SSA Staff unloaded, unpacked and created displays in the new gift shop at the Royal Gorge Bridge and Park.

Nearly 15 months after a wildfire destroyed all but four of its 52 structures, the park reopened the first of September with a new visitor’s center, gift shop, a miniature one-mile railroad and expectations that a second reconstruction phase will be ready in November. The second phase includes a gondola system that can carry 48 passengers per trip, two zip lines and 188-seat theater.

Minnesota Zoo recently broke ground on a 30,000-square-foot nature-based outdoor play area. The $1.2 million Hanifl Family Wild Woods is scheduled to open in July 2015.   The area will feature boulder climbs and caves, a climbing horse, log pile climb, mazes, slides, tree top towers with bridges, monkey bars and more.

By 2020, the Nashville Zoo predicts its attendance and the number of animals on exhibit will double as a result of a recently announced $160 million expansion plan. New animals on exhibit include lions, rhinos, cheetahs, gorillas, hippos, penguins and other species. The first completed exhibits will be the Andean bears and spider monkeys, which should be finished by fall 2015.

The exhibit, RACE: Are We So Different?, recently opened at The History Colorado Center. Developed by the American Anthropological Association in collaboration with the Science Museum of Minnesota, RACE is the first exhibition that tells the stories of race from the biological, cultural and historical point of view.  Museum staff believes that this exhibit will encourage visitors and community groups to explore the science, history and everyday impact of race.

 

Pretend City cakePretend City Children’s Museum celebrated its fifth anniversary with a party on August 29. The museum features a small, interconnected city designed to “build better brains” through purposeful play, hands-on learning experiences, role playing, and educational programming. Exhibits include a bank, grocery store, post office, marina, beach and more.

 

 

 

Zoo Boise staff have been renovating the former Amur leopard exhibit to house a second sloth bear as Jack, an eight-year-male, arrived at the zoo to breed with Paji. In the wild, sloth bears are solitary except during mating season and when females are raising young. The zoo’s sloth bears will each rotate between two exhibits, the original sloth bear exhibit and a newly renovated exhibit next to it. Zookeepers will slowly introduce the two bears during breeding season next summer. With only 4,000 – 5,000 sloth bears remaining in the wild, the goal of this breeding match through the AZA Species Survival Plan is to maintain a healthy and genetically diverse population for these animals.
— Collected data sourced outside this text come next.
(** ** Concrete instances of the further properties *)

(** [shop/bakery] wins on [shop=bakery] with the greatest score. *)
Lemma bestMatch_maximal_witness :
  Sample.bakery ∈ candidates Sample.idx [("shop", "bakery")] point
  /\ -1 < Sample.matchScore Sample.bakery [("shop", "bakery")]
  /\ forall q, q ∈ candidates Sample.idx [("shop", "bakery")] point ->
               Sample.matchScore q [("shop", "bakery")]
               <= Sample.matchScore Sample.bakery [("shop", "bakery")].
Proof.
  apply (bestMatch_maximal Sample.matchScore Sample.idx [("shop", "bakery")]
           point Sample.bakery).
  vm_compute. reflexivity.
Defined.

(** A bakery with an address is a bakery. *)
Lemma matchTags_specific_wins_witness :
  matchTags Sample.matchScore Sample.isFallback Sample.fallback Sample.idx
    [("addr:street", "Main"); ("shop", "bakery")] point
  = Returned (Some Sample.bakery).
Proof.
  apply (matchTags_specific_wins Sample.matchScore Sample.isFallback
           Sample.fallback Sample.idx
           [("addr:street", "Main"); ("shop", "bakery")] point Sample.bakery).
  - vm_compute. reflexivity.
  - vm_compute. reflexivity.
Defined.

(** A florist, with no address tag, is a shop. *)
Lemma matchTags_without_addr_key_witness :
  matchTags Sample.matchScore Sample.isFallback Sample.fallback Sample.idx
    [("shop", "florist")] point
  = match bestMatch Sample.matchScore Sample.idx [("shop", "florist")] point with
    | Returned (Some m) => Returned (Some m)
    | Returned None => Returned (Sample.fallback (geometry_name point))
    | Thrown => Thrown
    end.
Proof.
  apply (matchTags_without_addr_key Sample.matchScore Sample.isFallback
           Sample.fallback Sample.idx [("shop", "florist")] point).
  intros k Hk. simpl in Hk. apply list_elem_of_singleton in Hk. subst k.
  vm_compute. reflexivity.
Defined.

(** A node without tags. *)
Lemma allowsVertex_untagged_node_witness :
  allowsVertex unit (fun _ _ => false) Cases.pointOnly (Cases.node []) Cases.noCache
  = (true, Cases.noCache).
Proof.
  apply (allowsVertex_untagged_node unit (fun _ _ => false) Cases.pointOnly
           (Cases.node []) Cases.noCache); reflexivity.
Defined.

(** A cafe node off address lines is refused, and the refusal is cached. *)
Lemma allowsVertex_decides_witness :
  allowsVertex unit (fun _ _ => false) Cases.pointOnly
    (Cases.node [("amenity", "cafe")]) Cases.noCache
  = (false, mkResolver unit tt {[ ("n1", "vertexMatch") := false ]}).
Proof.
  rewrite (allowsVertex_decides unit (fun _ _ => false) Cases.pointOnly
             (Cases.node [("amenity", "cafe")]) Cases.noCache);
    [reflexivity | reflexivity | discriminate | reflexivity].
Defined.

(** The cached refusal stands when the node is later on an address line. *)
Lemma allowsVertex_memoized_witness :
  allowsVertex unit (fun _ _ => true) Cases.pointOnly
    (Cases.node [("amenity", "cafe")])
    (mkResolver unit tt {[ ("n1", "vertexMatch") := false ]})
  = (false, mkResolver unit tt {[ ("n1", "vertexMatch") := false ]}).
Proof.
  apply (allowsVertex_memoized unit (fun _ _ => false) (fun _ _ => true)
           Cases.pointOnly Cases.pointOnly
           (Cases.node [("amenity", "cafe")]) Cases.noCache).
  - reflexivity.
  - discriminate.
  - reflexivity.
Defined.

Lemma Sample_presetPreset_id id p v :
  preset_id (Sample.presetPreset id p v) = id.
Proof. reflexivity. Qed.

Lemma Sample_presetCategory_id id x :
  preset_id (Sample.presetCategory id x) = id.
Proof. reflexivity. Qed.

(** The built-in sample catalog with a category, built into a fresh index. *)
Lemma build_keeps_ids_witness :
  NoDup (preset_id <$>
           collection (buildTry Sample.RawPreset Sample.presetPreset
                         Sample.RawCategory Sample.presetCategory
                         Sample.builtinCategory (VConst true) Sample.fresh).1)
  /\ forall id,
       id ∈ preset_id <$>
              collection (buildTry Sample.RawPreset Sample.presetPreset
                            Sample.RawCategory Sample.presetCategory
                            Sample.builtinCategory (VConst true) Sample.fresh).1
       <-> id ∈ preset_id <$> collection Sample.fresh
           \/ id ∈ ["shop"] \/ id ∈ ["category-shop"].
Proof.
  assert (Hnd : NoDup (preset_id <$> collection Sample.fresh))
    by (simpl; apply NoDup_nil_2).
  pose proof (build_keeps_ids Sample.RawPreset Sample.presetPreset
                Sample.RawCategory Sample.presetCategory
                Sample_presetPreset_id Sample_presetCategory_id
                Sample.builtinCategory (VConst true) Sample.fresh Hnd) as H.
  cbv zeta in H. destruct H as (H1 & _ & H3 & _).
  split; [exact H1 | exact H3].
Defined.

Lemma build_lookup_witness :
  exists st',
    build Sample.RawPreset Sample.presetPreset Sample.RawCategory
      Sample.presetCategory Sample.builtinCategory (VConst true) Sample.fresh
    = Some (tt, st')
    /\ item (collection st') "shop"
       = Some (mkPreset "shop" [("shop", "*")] [point] true false false true)
    /\ item (collection st') "category-shop"
       = Some (mkPreset "category-shop" [] [point] true false false true).
Proof.
  assert (Hnd1 : NoDup (cat_presets _ _ Sample.builtinCategory).*1)
    by (simpl; apply NoDup_singleton).
  assert (Hnd2 : NoDup (cat_categories _ _ Sample.builtinCategory).*1)
    by (simpl; apply NoDup_singleton).
  pose proof (build_lookup Sample.RawPreset Sample.presetPreset
                Sample.RawCategory Sample.presetCategory
                Sample_presetPreset_id Sample_presetCategory_id
                Sample.builtinCategory (VConst true) Sample.fresh Hnd1 Hnd2) as H.
  cbv zeta in H. destruct H as (Hcat & Hpre & _ & Hret).
  eexists. split; [|split].
  - apply Hret; [apply Forall_nil_2|]. split.
    + intros id p v Hin. apply list_elem_of_singleton in Hin.
      injection Hin as -> ->. repeat constructor.
    + intros id x Hin. apply list_elem_of_singleton in Hin.
      injection Hin as -> ->. constructor.
  - apply (Hpre "shop" (Sample.mkRaw [("shop", "*")] [point])).
    + apply list_elem_of_singleton. reflexivity.
    + simpl. intros H. apply list_elem_of_singleton in H. discriminate.
  - apply (Hcat "category-shop" [point]).
    apply list_elem_of_singleton. reflexivity.
Defined.

(** The external bakery is visible, the built-in shop hidden. *)
Lemma fromExternal_masks_witness :
  exists st',
    fromExternal Sample.RawPreset Sample.presetPreset Sample.RawCategory
      Sample.presetCategory Sample.builtin
      (Some Sample.externalMore) Sample.fresh = Some (tt, st')
    /\ item (collection st') "shop/bakery"
       = Some (mkPreset "shop/bakery" [("shop", "bakery")] [point]
                 true false false true)
    /\ item (collection st') "shop"
       = Some (mkPreset "shop" [("shop", "*")] [point] true false false false).
Proof.
  destruct (fromExternal_masks Sample.RawPreset Sample.presetPreset
              Sample.RawCategory Sample.presetCategory
              Sample.builtin Sample_presetPreset_id Sample_presetCategory_id
              Sample.externalMore Sample.fresh)
    as (st' & Hrun & Hext & Hbuiltin).
  - simpl. apply NoDup_singleton.
  - simpl. apply NoDup_singleton.
  - split.
    + intros id p v Hin. apply list_elem_of_singleton in Hin.
      injection Hin as -> ->. repeat constructor.
    + intros id x Hin. by apply elem_of_nil in Hin.
  - split.
    + intros id p v Hin. apply list_elem_of_singleton in Hin.
      injection Hin as -> ->. repeat constructor.
    + intros id x Hin. by apply elem_of_nil in Hin.
  - exists st'. split; [exact Hrun|]. split.
    + apply (Hext "shop/bakery" (Sample.mkRaw [("shop", "bakery")] [point])).
      * apply list_elem_of_singleton. reflexivity.
      * simpl. apply not_elem_of_nil.
    + apply (Hbuiltin "shop" (Sample.mkRaw [("shop", "*")] [point])).
      * apply list_elem_of_singleton. reflexivity.
      * simpl. apply not_elem_of_nil.
      * simpl. intros H. apply list_elem_of_singleton in H. discriminate.
      * simpl. apply not_elem_of_nil.
Defined.

(** An external preset for the tag [constructor=*] makes the second
    [build] throw: the catalog ends as [init()] leaves it, with the
    built-in preset alone, visible. *)
Lemma fromExternal_caught_constructor :
  (collection ∘ snd) <$>
    fromExternal Sample.RawPreset Sample.presetPreset Sample.RawCategory
      Sample.presetCategory Sample.builtin
      (Some Sample.externalConstructor) Sample.fresh
  = Some [mkPreset "shop" [("shop", "*")] [point] true false false true].
Proof. vm_compute. reflexivity. Qed.

Lemma init_buckets_in_catalog_order_witness :
  exists st',
    init Sample.RawPreset Sample.presetPreset Sample.RawCategory
      Sample.presetCategory Sample.builtinCategory None Sample.fresh
    = Some (tt, st')
    /\ bucket (_index st') point "shop"
       = filter (fun p => point ∈ geometry p /\ "shop" ∈ (tags p).*1)
                (collection st').
Proof.
  destruct (init_buckets_in_catalog_order Sample.RawPreset Sample.presetPreset
              Sample.RawCategory Sample.presetCategory
              Sample.builtinCategory None Sample.fresh)
    as (st' & Hrun & Hbuckets).
  - split.
    + intros id p v Hin. apply list_elem_of_singleton in Hin.
      injection Hin as -> ->. repeat constructor.
    + intros id x Hin. apply list_elem_of_singleton in Hin.
      injection Hin as -> ->. constructor.
  - split.
    + intros id p v Hin. apply list_elem_of_singleton in Hin.
      injection Hin as -> ->. simpl. split; apply NoDup_singleton.
    + intros id x Hin. apply list_elem_of_singleton in Hin.
      injection Hin as -> ->. simpl. split; [apply NoDup_singleton | apply NoDup_nil_2].
  - exists st'. split; [exact Hrun | apply Hbuckets].
Defined.

Lemma one_item_unique (x : RibbonItem) p g : (copies [x] p g <= 1)%nat.
Proof.
  unfold copies. destruct (decide (matches x p g = true)).
  - rewrite filter_cons_True by done. simpl. lia.
  - rewrite filter_cons_False by done. simpl. lia.
Qed.

(** A second favorite is written to the storage as it is kept in memory. *)
Lemma favorites_written_through_witness :
  exists st' favs',
    toggleFavorite Sample.fallback Sample.matchGeometry Sample.cafe "point"
      Cases.oneFavorite = Some (tt, st')
    /\ _favorites st' = Some favs'
    /\ storage st' !! "preset_favorites" = Some (minified <$> favs').
Proof.
  destruct (favorites_written_through Sample.fallback Sample.matchGeometry
              Sample.cafe "point" Sample.pointPreset Sample.pointPreset
              Cases.oneFavorite [Cases.shopPoint Favorite] Cases.oneFavorite
              eq_refl eq_refl eq_refl)
    as [(st' & favs' & Hrun & Hfavs & Hsto & _) _].
  exists st', favs'. split; [exact Hrun|]. split; [exact Hfavs | exact Hsto].
Defined.

Lemma recents_written_through_witness :
  exists st' items',
    setMostRecent Sample.fallback Sample.matchGeometry Sample.cafe "point"
      Cases.oneRecent = Some (tt, st')
    /\ _recents st' = Some items'
    /\ storage st' !! "preset_recents" = Some (minified <$> items').
Proof.
  destruct (recents_written_through Sample.fallback Sample.matchGeometry
              Sample.cafe "point" Sample.pointPreset Sample.pointPreset
              Cases.oneRecent [Cases.shopPoint Recent] Cases.oneRecent
              eq_refl eq_refl eq_refl eq_refl eq_refl)
    as (st' & items' & Hrun & Hrec & Hsto & _).
  exists st', items'. split; [exact Hrun|]. split; [exact Hrec | exact Hsto].
Defined.

(** The default favorites, stored in minified form, are read back. *)
Lemma favorites_reload_witness :
  getFavorites Sample.matchGeometry Cases.storedDefaults
  = Some (Sample.defaultItems,
          set_favorites (Some Sample.defaultItems) Cases.storedDefaults).
Proof.
  apply (favorites_reload Sample.matchGeometry Sample.defaultItems
           Cases.storedDefaults).
  - reflexivity.
  - vm_compute. reflexivity.
  - repeat constructor; vm_compute; (reflexivity || discriminate).
Defined.

(** The two favorites read from a [point] and a [vertex] entry. *)
Lemma loaded_favorites_storable_witness :
  Forall (fun it => item_geometry it ≠ "vertex")
         [Cases.shopPoint Favorite; Cases.shopPoint Favorite].
Proof.
  pose proof (loaded_favorites_storable Sample.matchGeometry Sample.twiceStored
                [Cases.shopPoint Favorite; Cases.shopPoint Favorite]
                (set_favorites
                   (Some [Cases.shopPoint Favorite; Cases.shopPoint Favorite])
                   Sample.twiceStored)
                eq_refl eq_refl) as Hall.
  eapply Forall_impl; [exact Hall|].
  intros it (_ & _ & _ & Hv & _). exact Hv.
Defined.

(** The first of three items moved to the end, and back. *)
Lemma moveItem_moves_witness :
  exists x items',
    Cases.abc !! Z.to_nat 0 = Some x
    /\ moveItem Cases.abc 0 2 = Some items'
    /\ items' ≡ₚ Cases.abc
    /\ items' !! Z.to_nat 2 = Some x
    /\ delete (Z.to_nat 2) items' = delete (Z.to_nat 0) Cases.abc.
Proof.
  apply (moveItem_moves Cases.abc 0 2); simpl; lia.
Defined.

Lemma moveItem_back_witness :
  moveItem [Cases.bakeryPoint Recent; Cases.cafePoint Recent; Cases.shopPoint Recent]
           2 0
  = Some Cases.abc.
Proof.
  apply (moveItem_back Cases.abc 0 2). vm_compute. reflexivity.
Defined.

Lemma favorites_stay_unique_witness :
  exists st' favs',
    toggleFavorite Sample.fallback Sample.matchGeometry Sample.cafe "point"
      Cases.oneFavorite = Some (tt, st')
    /\ _favorites st' = Some favs'
    /\ forall p g, (copies favs' p g <= 1)%nat.
Proof.
  destruct (favorites_stay_unique Sample.fallback Sample.matchGeometry
              Sample.cafe "point" Sample.pointPreset Sample.pointPreset
              Cases.oneFavorite [Cases.shopPoint Favorite] Cases.oneFavorite
              eq_refl eq_refl eq_refl eq_refl (one_item_unique _))
    as [Htoggle _].
  exact Htoggle.
Defined.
Some new friends are eating away a poison ivy nuisance in the Dallas Zoo’s chimp and gorilla habitats. When the zoo closes, and the primates are safely in their night quarters, these nature’s lawnmowers are brought in and plow straight through the toxic vegetation with ease.

Denver Zoo female Amur tiger Zaria was sent to the Asahiyama Zoo in Japan, along with a male tiger from Utah’s Hogle Zoo. Together, they will help maintain a sustainable and genetically diverse population around the world through cooperation with the Amur Tiger Global Species Management Plan. Amur tigers are classified as critically endangered, with an estimated population of less than 500 individuals remaining in the wild.

 

 

ANIMAL BIRTHS

A pygmy hippo calf was recently born at the Louisville Zoo. At birth, the calf weighed 16 pounds.

A great blue turaco chick recently hatched at the Nashville Zoo. The female chick is the fourth to hatch at the zoo since acquiring the species in 2009. Though not considered endangered in the native range of central Africa, their habitat is extremely vulnerable due to logging and war.

After being born during the summer, a female red panda cub is now on exhibit at the Nashville Zoo. It was the first birth of this species at the zoo.

Francisco Zoo had four Chilean flamingo chicks hatch.